After lucrative exit, Tribridge founder catches a new wave
A Tampa tech accelerator adds two more high-profile leaders to its mentorship team.
Business Observer Staff
| 6:00 a.m. May 18, 2018
Startup accelerator Tampa Bay Wave has added some all-star talent to its mentor ranks, with Tribridge founder Tony DiBenedetto and myMatrixx founder Steven MacDonald being named executive entrepreneurs-in-residence.
DiBenedetto and MacDonald are the first Tampa Bay Wave mentors who’ve successfully built and/or exited a $100 million-plus company, according to a press release. They join another recent high-profile addition to the business incubator: Alex Sink, the businesswoman and one-time gubernatorial candidate who is Tampa Bay Wave’s board chair-elect.

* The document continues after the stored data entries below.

(** * Memory-hierarchy synthesis of the CUDA backend (cuda.c)

    A shallow embedding of the tiling primitives, the bound solver, the
    reference-group builder and the private-memory promotion pass of
    [cuda.c], together with the properties the specification states
    about them.

    The integer-relation library (isl) is external to the repository.
    Constraints and basic maps that [cuda.c] builds coefficient by
    coefficient are modelled concretely (module [Isl]); the set-algebraic
    queries it only calls (hulls, emptiness, injectivity, LP, ...) are
    parameters of the functions that call them. *)

From stdpp Require Import base option list strings pretty.
From Stdlib Require Import ZArith Lia Bool.

Open Scope Z_scope.

(** ** Constraints and basic maps, as built through the isl C interface *)
Module Isl.

Inductive isl_dim_type := isl_dim_param | isl_dim_in | isl_dim_out | isl_dim_div.

(** For a set, isl names the one tuple [isl_dim_set]; it is the same
    value of the enumeration as [isl_dim_out]. *)
Abbreviation isl_dim_set := isl_dim_out (only parsing).

(** [isl_dim]: the number of parameters, input and output dimensions. *)
Record isl_dim := mk_dim { n_param : nat; n_in : nat; n_out : nat }.

Definition isl_dim_add (d : isl_dim) (t : isl_dim_type) (n : nat) : isl_dim :=
  match t with
  | isl_dim_param => mk_dim (n_param d + n) (n_in d) (n_out d)
  | isl_dim_in => mk_dim (n_param d) (n_in d + n) (n_out d)
  | isl_dim_out => mk_dim (n_param d) (n_in d) (n_out d + n)
  | isl_dim_div => d
  end.

(** An affine constraint [const + param.p + in.x + out.y + div.e (= | >=) 0]. *)
Record isl_constraint := mk_constraint {
  c_eq : bool;
  c_const : Z;
  c_param : list Z;
  c_in : list Z;
  c_out : list Z;
  c_div : list Z }.

Definition zeros (n : nat) : list Z := replicate n 0.

Definition isl_equality_alloc (d : isl_dim) : isl_constraint :=
  mk_constraint true 0 (zeros (n_param d)) (zeros (n_in d)) (zeros (n_out d)) [].

Definition isl_inequality_alloc (d : isl_dim) : isl_constraint :=
  mk_constraint false 0 (zeros (n_param d)) (zeros (n_in d)) (zeros (n_out d)) [].

(** Writing a coefficient at a position the constraint does not have is an
    isl error: the constraint is lost ([None]). *)
Definition set_at (l : list Z) (pos : nat) (v : Z) : option (list Z) :=
  if decide (pos < length l)%nat then Some (<[pos := v]> l) else None.

Definition isl_constraint_set_coefficient (c : isl_constraint)
    (t : isl_dim_type) (pos : nat) (v : Z) : option isl_constraint :=
  match t with
  | isl_dim_param => l ← set_at (c_param c) pos v;
      Some (mk_constraint (c_eq c) (c_const c) l (c_in c) (c_out c) (c_div c))
  | isl_dim_in => l ← set_at (c_in c) pos v;
      Some (mk_constraint (c_eq c) (c_const c) (c_param c) l (c_out c) (c_div c))
  | isl_dim_out => l ← set_at (c_out c) pos v;
      Some (mk_constraint (c_eq c) (c_const c) (c_param c) (c_in c) l (c_div c))
  | isl_dim_div => l ← set_at (c_div c) pos v;
      Some (mk_constraint (c_eq c) (c_const c) (c_param c) (c_in c) (c_out c) l)
  end.

Definition isl_constraint_set_constant (c : isl_constraint) (v : Z) : isl_constraint :=
  mk_constraint (c_eq c) v (c_param c) (c_in c) (c_out c) (c_div c).

Definition isl_constraint_get_coefficient (c : isl_constraint)
    (t : isl_dim_type) (pos : nat) : Z :=
  default 0 (match t with
             | isl_dim_param => c_param c !! pos
             | isl_dim_in => c_in c !! pos
             | isl_dim_out => c_out c !! pos
             | isl_dim_div => c_div c !! pos
             end).

(** A basic map: a conjunction of constraints over parameters, input and
    output dimensions and [bm_n_div] existentially quantified integers. *)
Record isl_basic_map := mk_bmap {
  bm_dim : isl_dim;
  bm_n_div : nat;
  bm_cons : list isl_constraint }.

Definition isl_basic_map_universe (d : isl_dim) : isl_basic_map := mk_bmap d 0%nat [].

Definition isl_basic_map_add_constraint (b : isl_basic_map) (c : isl_constraint)
    : isl_basic_map :=
  mk_bmap (bm_dim b) (bm_n_div b) (bm_cons b ++ [c]).

(** [isl_basic_map_project_out (.., isl_dim_out, first, n)]: the [n] output
    dimensions from [first] become existentially quantified.  isl may go on
    to eliminate them; the relation is the same. *)
Definition project_out_constraint (first n : nat) (c : isl_constraint) : isl_constraint :=
  mk_constraint (c_eq c) (c_const c) (c_param c) (c_in c)
    (take first (c_out c) ++ drop (first + n) (c_out c))
    (c_div c ++ take n (drop first (c_out c))).

Definition isl_basic_map_project_out (b : isl_basic_map) (first n : nat) : isl_basic_map :=
  mk_bmap (mk_dim (n_param (bm_dim b)) (n_in (bm_dim b)) (n_out (bm_dim b) - n))
          (bm_n_div b + n)
          (map (project_out_constraint first n) (bm_cons b)).

(** *** Meaning of constraints *)

Fixpoint dot (c x : list Z) : Z :=
  match c, x with
  | a :: c', b :: x' => a * b + dot c' x'
  | _, _ => 0
  end.

Definition eval (c : isl_constraint) (p x y e : list Z) : Z :=
  c_const c + dot (c_param c) p + dot (c_in c) x + dot (c_out c) y + dot (c_div c) e.

Definition sat (p x y e : list Z) (c : isl_constraint) : Prop :=
  if c_eq c then eval c p x y e = 0 else 0 <= eval c p x y e.

Definition sat_b (p x y e : list Z) (c : isl_constraint) : bool :=
  if c_eq c then eval c p x y e =? 0 else 0 <=? eval c p x y e.

(** The pairs [(x, y)] the basic map relates, at parameter values [p]. *)
Definition rel (b : isl_basic_map) (p x y : list Z) : Prop :=
  length x = n_in (bm_dim b) /\ length y = n_out (bm_dim b) /\
  exists e, length e = bm_n_div b /\ Forall (sat p x y e) (bm_cons b).

(** Coordinate [i] of a tuple. *)
Definition coord (x : list Z) (i : nat) : Z := default 0 (x !! i).

End Isl.

Import Isl.

(** ** Tiling primitives *)

(** [for (i = 0; i < n; ++i) body], threading a state that may be lost to
    an isl error. *)
Definition for_range {S : Type} (n : nat) (body : nat -> S -> option S)
    (init : option S) : option S :=
  fold_left (fun s i => s ≫= body i) (seq 0 n) init.

(** [tile]: a map from a domain of dimensionality [len] to one of
    dimensionality [len + tile_len] that tiles the [tile_len] coordinates
    starting at [first]. *)
Definition tile (dim : isl_dim) (len first tile_len : nat) (tile_size : list Z)
    : option isl_basic_map :=
  let dim := isl_dim_add dim isl_dim_in len in
  let dim := isl_dim_add dim isl_dim_out (len + tile_len) in
  let bmap := Some (isl_basic_map_universe dim) in
  let bmap := for_range (len - tile_len) (fun i bmap =>
      let j := if decide (i < first)%nat then i else (i + tile_len)%nat in
      let k := if decide (i < first)%nat then i else (i + 2 * tile_len)%nat in
      c ← isl_constraint_set_coefficient (isl_equality_alloc dim) isl_dim_in j (-1);
      c ← isl_constraint_set_coefficient c isl_dim_out k 1;
      Some (isl_basic_map_add_constraint bmap c)) bmap in
  for_range tile_len (fun i bmap =>
      sz ← tile_size !! i;
      c ← isl_constraint_set_coefficient (isl_equality_alloc dim) isl_dim_in (first + i) (-1);
      c ← isl_constraint_set_coefficient c isl_dim_out (first + i) sz;
      c ← isl_constraint_set_coefficient c isl_dim_out (first + i + tile_len) 1;
      let bmap := isl_basic_map_add_constraint bmap c in
      c ← isl_constraint_set_coefficient (isl_inequality_alloc dim) isl_dim_out
             (first + i + tile_len) 1;
      let bmap := isl_basic_map_add_constraint bmap c in
      c ← isl_constraint_set_coefficient (isl_inequality_alloc dim) isl_dim_out
             (first + i + tile_len) (-1);
      let c := isl_constraint_set_constant c (sz - 1) in
      Some (isl_basic_map_add_constraint bmap c)) bmap.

For DiBenedetto, it’s the perfect time to be a mentor. Since selling Tribridge to DXC Technology last year, he’s been content to spend time with his family while contemplating his next move. He tells Coffee Talk he keeps busy with his involvement with Tampa Bay Wave and Florida Funders, and he even slowed down enough to take a history class at USF.
“I’m clearing my head and looking for the next cool thing to get involved with,” he says. “It’s exciting to be around bright ideas and bright people. I’m doing it more as a giveback than building a company.”
DiBenedetto says he’s working with multiple companies but that he doesn’t have a financial interest in any of them. But that could change. “If there’s an opportunity and a round of investment and it fits, I’m open-minded to it," he says. "But that’s not why I’m doing this.”
Tampa Bay Wave didn’t specify a set term for DiBenedetto and MacDonald to serve as executive EIRs, but DiBenedetto plans to fill the position for at least a year and possibly longer. DiBenedetto is coy when asked whether being around so many bright ideas and bright people will inspire him to take another shot at entrepreneurship, but he doesn’t rule it out.
“The way I would put it is that it's encouraging me that it's a great time in Tampa to start a company, or be in that early stage between capital and talent,” he says. “Things are on the rise here. It’s certainly different than when I started Tribridge 20 years ago. I just love what I’m seeing locally.”